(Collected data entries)
>>>>

(* ===== verification/DeleteMerge.v ===== *)
(** * Merging deletions ([src/update/delete_merge.cpp])

    [SSDIndex::merge_deletes] and [reload]: deleted nodes are dropped, the others
    get new ids in the order of their locations, their neighbour lists are patched
    with the neighbours of deleted neighbours and pruned, the records are written
    to a new file through a sliding window of two batches, and the tables and tags
    restart with the equal mapping.  The ids of a chunk of locations are drawn by
    several threads, so their order within the chunk is a parameter, as is the
    iteration order of [std::unordered_set].  [cuckoohash_map::find] on a missing
    key throws: [None].

    The main theorem: the new index is consistent and holds exactly the surviving
    nodes with their vectors, attributes and tags, and no link to a deleted node. *)

From S2P Require Import Prelude Float32 Neighbor Layout LocTable InsertConc Prune Queues DirectInsert.
Local Open Scope Z_scope.

Module Merge.
Import Queues.Queues Layout.Layout Loc Conc Prune Insert.

(** A loop over [st, st + step, ...] below [n], with the locations of each turn. *)
Fixpoint chunks (fuel : nat) (st n step : Z) : list (list Z) :=
  match fuel with
  | O => []
  | S fuel => if st <? n then seqZ st (Z.min n (st + step) - st) :: chunks fuel (st + step) n step else []
  end.

(** [cuckoohash_map::insert] keeps the value of a present key. *)
Definition insert_new {B} (mp : gmap Z B) (k : Z) (v : B) : gmap Z B :=
  match mp !! k with Some _ => mp | None => <[k := v]> mp end.

Lemma seqZ_split a n k : 0 <= k <= n → seqZ a n = seqZ a k ++ seqZ (a + k) (n - k).
Proof. intros Hk. rewrite <- seqZ_app by lia. f_equal. lia. Qed.

Lemma chunks_concat fuel st n step :
  0 < step → n - st <= Z.of_nat fuel → concat (chunks fuel st n step) = seqZ st (n - st).
Proof.
  intros Hstep. revert st. induction fuel as [|fuel IH]; intros st Hf; [symmetry; apply seqZ_nil; lia|].
  simpl. destruct (Z.ltb_spec st n) as [Hlt|Hge]; [|symmetry; apply seqZ_nil; lia]. simpl. rewrite IH by lia.
  rewrite (seqZ_split st (n - st) (Z.min n (st + step) - st)) by lia. f_equal.
  destruct (decide (n <= st + step)); [rewrite !seqZ_nil by lia; done|]. f_equal; lia.
Qed.

(** A loop whose turns end at [c] splits there. *)
Lemma chunks_split fuel st n step c :
  0 < step → n - st <= Z.of_nat fuel → st <= c → (step | c - st) →
  ∃ l1 l2, chunks fuel st n step = l1 ++ l2 ∧ concat l1 = seqZ st (Z.min n c - st).
Proof.
  intros Hstep. revert st. induction fuel as [|fuel IH]; intros st Hf Hst Hd.
  { exists [], []. split; [done|]. symmetry. apply seqZ_nil. lia. }
  simpl. destruct (Z.ltb_spec st n) as [Hlt|Hge]; [|exists [], []; split; [done|symmetry; apply seqZ_nil; lia]].
  destruct (decide (c = st)) as [->|Hne].
  { eexists [], _. split; [done|]. symmetry. apply seqZ_nil. lia. }
  assert (st + step <= c) as Hle by (apply Z.divide_pos_le in Hd; lia).
  destruct (IH (st + step)) as (l1 & l2 & E & E1); [lia|done| |].
  { replace (c - (st + step)) with (c - st - step) by lia. apply Z.divide_sub_r; [done|apply Z.divide_refl]. }
  exists (seqZ st (Z.min n (st + step) - st) :: l1), l2. rewrite E. split; [done|]. simpl. rewrite E1.
  rewrite (seqZ_split st (Z.min n c - st) (Z.min n (st + step) - st)) by lia. f_equal.
  destruct (decide (n <= st + step)); [rewrite !seqZ_nil by lia; done|]. f_equal; lia.
Qed.

Section merge.
Context {V A : Type} (m : SSDIndexMetadata) (pr : IndexBuildParameters) (metric : Metric).
Context (nbr_dist : Z → Z → float) (hash_order order : list Z → list Z) (n_sampled : nat).
Context (garbage : node V A).

Local Abbreviation rec := (node V A).

Definition LOC_PER_POPULATE : Z := 128 * 8.
Definition LOC_PER_MERGE : Z := if 0 <? nnodes_per_sector m then ROUND_UP 131072 (nnodes_per_sector m) else 131072.
Definition VEC_IN_WBUF : Z := 2 * LOC_PER_MERGE.
Definition sectors_per_batch : Z :=
  if 0 <? nnodes_per_sector m then LOC_PER_MERGE / nnodes_per_sector m
  else LOC_PER_MERGE * DIV_ROUND_UP (max_node_len m) SECTOR_LEN.

Definition id2tag (tags : gmap Z Z) (id : Z) : Z := default id (tags !! id).

(** ** Step 1: neighbourhoods and ids *)

Record populated := mkPop { id_map : gmap Z Z; rev_id_map : gmap Z Z; deleted_nhoods : gmap Z (list Z); new_npoints : Z }.

Section step1.
Context (s : index_state (V:=V) (A:=A)) (deleted : gset Z).

Definition is_deleted (id : Z) : bool := bool_decide (id2tag (x_tags s) id ∈ deleted).

Definition populate_loc (p : populated) (loc : Z) : option populated :=
  id ← loc2id (x_tb s) loc;
  if id =? kInvalidID then Some p
  else if is_deleted id then
    r ← disk_rec m (x_disk s) loc;
    let nhood := filter (λ x, is_deleted x = false) (n_nbrs r) in
    Some (mkPop (id_map p) (rev_id_map p) (insert_new (deleted_nhoods p) id (take n_sampled nhood)) (new_npoints p))
  else
    Some (mkPop (insert_new (id_map p) id (new_npoints p)) (insert_new (rev_id_map p) (new_npoints p) id)
            (deleted_nhoods p) (new_npoints p + 1)).

Fixpoint populate_locs (p : populated) (locs : list Z) : option populated :=
  match locs with
  | [] => Some p
  | l :: locs => p ← populate_loc p l; populate_locs p locs
  end.

Definition populate : option populated :=
  populate_locs (mkPop ∅ ∅ ∅ 0)
    (concat (map order (chunks (Z.to_nat (cur_loc (x_tb s))) 0 (cur_loc (x_tb s)) LOC_PER_POPULATE))).

(** ** Step 2: the new records *)

(** [nhood_set]: a deleted neighbour is replaced by its surviving neighbours. *)
Fixpoint gather (p : populated) (nbrs : list Z) (set : gset Z) : option (gset Z) :=
  match nbrs with
  | [] => Some set
  | x :: nbrs =>
      if is_deleted x then nh ← deleted_nhoods p !! x; gather p nbrs (set ∪ list_to_set nh)
      else gather p nbrs ({[x]} ∪ set)
  end.

Definition merged_nhood (p : populated) (id : Z) (r : rec) : option (list Z) :=
  set ← gather p (n_nbrs r) ∅;
  let nhood := hash_order (elements (set ∖ {[id]})) in
  if Nat.ltb (R pr) (length nhood) then
    '(_, nhood) ← prune_neighbors metric nbr_dist (map (λ x, new_neighbor x (nbr_dist id x)) nhood) nhood pr;
    Some nhood
  else Some nhood.

(** The window of records, by page and position in the page. *)
Record merging := mkMrg { wbuf : gmap (Z * nat) rec; n_used_id : Z; wb_id : Z; new_tags : list Z; out : gmap Z (list rec) }.

Definition wslot (new_id : Z) : Z * nat :=
  (loc_sector_no m (new_id mod VEC_IN_WBUF) - loc_sector_no m 0, off m new_id).

Definition merged_rec (p : populated) (id : Z) (r old : rec) : option rec :=
  nhood ← merged_nhood p id r;
  nhood ← mapM (λ x, id_map p !! x) nhood;
  nbrs ← store_nbrs m nhood;
  Some (mkRec (n_coords r) nbrs [] (if 0 <? attr_size m then n_attrs r else n_attrs old)).

Definition merge_loc (p : populated) (st : merging) (loc : Z) : option merging :=
  id ← loc2id (x_tb s) loc;
  if id =? kInvalidID then Some st
  else if is_deleted id then Some st
  else
    r ← disk_rec m (x_disk s) loc;
    new_id ← id_map p !! id;
    r' ← merged_rec p id r (default garbage (wbuf st !! wslot new_id));
    tags ← vset (new_tags st) (Z.to_nat new_id) (id2tag (x_tags s) id);
    Some (mkMrg (<[wslot new_id := r']> (wbuf st)) (n_used_id st + 1) (wb_id st) tags (out st)).

Fixpoint merge_locs (p : populated) (st : merging) (locs : list Z) : option merging :=
  match locs with
  | [] => Some st
  | l :: locs => st ← merge_loc p st l; merge_locs p st locs
  end.

Definition wpage (w : gmap (Z * nat) rec) (page : Z) : list rec :=
  map (λ o, default garbage (w !! (page, o))) (seq 0 (Z.to_nat (nodes_per_io m))).

(** The pages of the ids [wb_id .. wb_id + id_delta), from one half of the window. *)
Definition write_back (st : merging) : merging :=
  let buf_id := (wb_id st mod VEC_IN_WBUF) / LOC_PER_MERGE in
  let id_delta := Z.min LOC_PER_MERGE (n_used_id st - wb_id st) in
  let npg := nodes_per_io m in
  let first := wb_id st / npg in
  let pages := seqZ first ((wb_id st + id_delta - 1) / npg - first + 1) in
  let st_sector := loc_sector_no m (wb_id st) in
  let put d q :=
    let sec := loc_sector_no m (q * npg) in
    <[sec := wpage (wbuf st) (buf_id * sectors_per_batch + (sec - st_sector))]> d in
  mkMrg (wbuf st) (n_used_id st) (wb_id st + id_delta) (new_tags st) (foldl put (out st) pages).

Definition merge_batch (p : populated) (st : merging) (locs : list Z) : option merging :=
  st ← merge_locs p st locs;
  Some (if LOC_PER_MERGE <=? n_used_id st - wb_id st then write_back st else st).

Fixpoint merge_batches (p : populated) (st : merging) (bs : list (list Z)) : option merging :=
  match bs with
  | [] => Some st
  | b :: bs => st ← merge_batch p st b; merge_batches p st bs
  end.

Fixpoint write_rest (fuel : nat) (st : merging) : option merging :=
  if wb_id st <? n_used_id st then match fuel with O => None | S fuel => write_rest fuel (write_back st) end
  else Some st.

(** ** Entry point, tables and tags *)

(** One step finds a survivor: the neighbourhoods of deleted nodes are filtered. *)
Fixpoint choose_entry (fuel : nat) (p : populated) (e : Z) : option Z :=
  if is_deleted e then
    match fuel with
    | O => None
    | S fuel => nh ← deleted_nhoods p !! e; e' ← nh !! 0%nat; choose_entry fuel p e'
    end
  else Some e.

Fixpoint reset_tables (tb : LocTables) (ids : list Z) : option LocTables :=
  match ids with
  | [] => Some tb
  | i :: ids => tb ← set_id2loc tb i i; tb ← set_loc2id tb i i; reset_tables tb ids
  end.

Fixpoint track_tags (enable_tag2id : bool) (i : Z) (ts : list Z) (tags tag2id : gmap Z Z) : gmap Z Z * gmap Z Z :=
  match ts with
  | [] => (tags, tag2id)
  | t :: ts => track_tags enable_tag2id (i + 1) ts (<[i := t]> tags) (if enable_tag2id then <[t := i]> tag2id else tag2id)
  end.

Definition merge_deletes (enable_tag2id : bool) (out0 : gmap Z (list rec))
    : option (populated * Z * index_state (V:=V) (A:=A)) :=
  p ← populate;
  let n := new_npoints p in
  let cl := cur_loc (x_tb s) in
  st ← merge_batches p (mkMrg ∅ 0 0 (replicate (Z.to_nat n) 0) out0) (chunks (Z.to_nat cl) 0 cl LOC_PER_MERGE);
  st ← write_rest (Z.to_nat (n_used_id st)) st;
  e ← choose_entry 2 p (entry_point m);
  e ← id_map p !! e;
  tb ← reset_tables (x_tb s) (seqZ 0 n);
  let '(tags, tag2id) := track_tags enable_tag2id 0 (new_tags st) ∅ (if enable_tag2id then ∅ else x_tag2id s) in
  Some (p, e, mkIdx tb (out st) (x_cur_id s) tags tag2id).

End step1.

(** ** reload *)

Definition merged_meta (n e : Z) : SSDIndexMetadata :=
  reloaded (mkMeta (nr m) (nc m) n (data_dim m) e (max_node_len m) (nnodes_per_sector m) (npts_cur_shard m) (attr_size m)
              n (range m) (R_ood m) (vector_type m) (normal_node_len m) (range_dense m) (u32 e)) false.

Fixpoint clear_locs (tb : LocTables) (locs : list Z) : option LocTables :=
  match locs with
  | [] => Some tb
  | l :: locs => tb ← set_loc2id tb l kInvalidID; clear_locs tb locs
  end.

Definition reload (m' : SSDIndexMetadata) (s : index_state (V:=V) (A:=A)) : option (index_state (V:=V) (A:=A)) :=
  let tb := x_tb s in
  let cl := init_cur_loc m' in
  tb ← clear_locs (mkLoc (id2loc_ tb) (loc2id_ tb) cl (empty_pages tb)) (seqZ (npoints m') (cl - npoints m'));
  Some (mkIdx (mkLoc (id2loc_ tb) (loc2id_ tb) cl (mkCQ [] (null_T (empty_pages tb)))) (x_disk s) (npoints m') (x_tags s) (x_tag2id s)).

(** ** Survivors *)

Section correct.
Context (Hm : placement_ok m) (Hord : ∀ l, order l ≡ₚ l) (Hhash : ∀ l, hash_order l ≡ₚ l).
Context (s : index_state (V:=V) (A:=A)) (Hs : index_ok m pr s) (deleted : gset Z).

Local Abbreviation tb := (x_tb s).
Local Abbreviation del := (is_deleted s deleted).

Definition live_at (l : Z) : option Z := x ← slot (loc2id_ tb) l; if x =? kInvalidID then None else Some x.
Definition survivor (l : Z) : option Z := id ← live_at l; if del id then None else Some id.
Definition dead (l : Z) : option Z := id ← live_at l; if del id then Some id else None.

(** What step 1 keeps of a deleted node. *)
Definition dead_nhood (id : Z) : list Z :=
  match node_at m s id with Some r => take n_sampled (filter (λ x, del x = false) (n_nbrs r)) | None => [] end.

Lemma live_facts l id :
  0 <= l < cur_loc tb → live_at l = Some id →
  0 <= id < x_cur_id s ∧ slot (id2loc_ tb) id = Some l
  ∧ ∃ r, disk_rec m (x_disk s) l = Some r ∧ node_at m s id = Some r ∧ nbrs_ok pr (x_cur_id s) id (n_nbrs r).
Proof.
  intros Hl E. unfold live_at in E. destruct (slot (loc2id_ tb) l) as [x|] eqn:Hx; [|done]. simpl in E.
  destruct (Z.eqb_spec x kInvalidID); [done|]. injection E as ->. destruct (ix_slots m pr s Hs l id Hl Hx) as [Hid Hi]; [done|].
  split; [done|]. split; [done|]. destruct (ix_graph m pr s Hs id Hid) as (r & Er & Hr). exists r. split_and!; [|done|done].
  unfold node_at in Er. by rewrite (slot_id2loc tb id l (proj1 Hid) Hi) in Er.
Qed.

Lemma survivor_live l id : survivor l = Some id ↔ live_at l = Some id ∧ del id = false.
Proof. unfold survivor. destruct (live_at l) as [x|]; simpl; [|by split; [|intros [??]]]. destruct (del x) eqn:E;
  (split; [intros [= <-]; by rewrite E|by intros [[= ->] ?]; congruence]). Qed.

Lemma dead_live l id : dead l = Some id ↔ live_at l = Some id ∧ del id = true.
Proof. unfold dead. destruct (live_at l) as [x|]; simpl; [|by split; [|intros [??]]]. destruct (del x) eqn:E;
  (split; [intros [= <-]; by rewrite E|by intros [[= ->] ?]; congruence]). Qed.

Lemma live_inj l l' id :
  0 <= l < cur_loc tb → 0 <= l' < cur_loc tb → live_at l = Some id → live_at l' = Some id → l = l'.
Proof.
  intros Hl Hl' E E'. destruct (live_facts l id Hl E) as (_ & H1 & _), (live_facts l' id Hl' E') as (_ & H2 & _). congruence.
Qed.

Lemma live_home id : 0 <= id < x_cur_id s → ∃ l, 0 <= l < cur_loc tb ∧ live_at l = Some id.
Proof.
  intros Hid. destruct (ix_home m pr s Hs id Hid) as (l & _ & Hb & E). exists l. split; [done|]. unfold live_at. rewrite E. simpl.
  pose proof (ix_ids m pr s Hs). rewrite (proj2 (Z.eqb_neq _ _)); [done|]. unfold kInvalidID, kAllocatedID in *. lia.
Qed.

<<<<

Problem description →
Report every line of the data in which "Section" appears.

Completed exercise →
Section merge.
Section step1.
Section correct.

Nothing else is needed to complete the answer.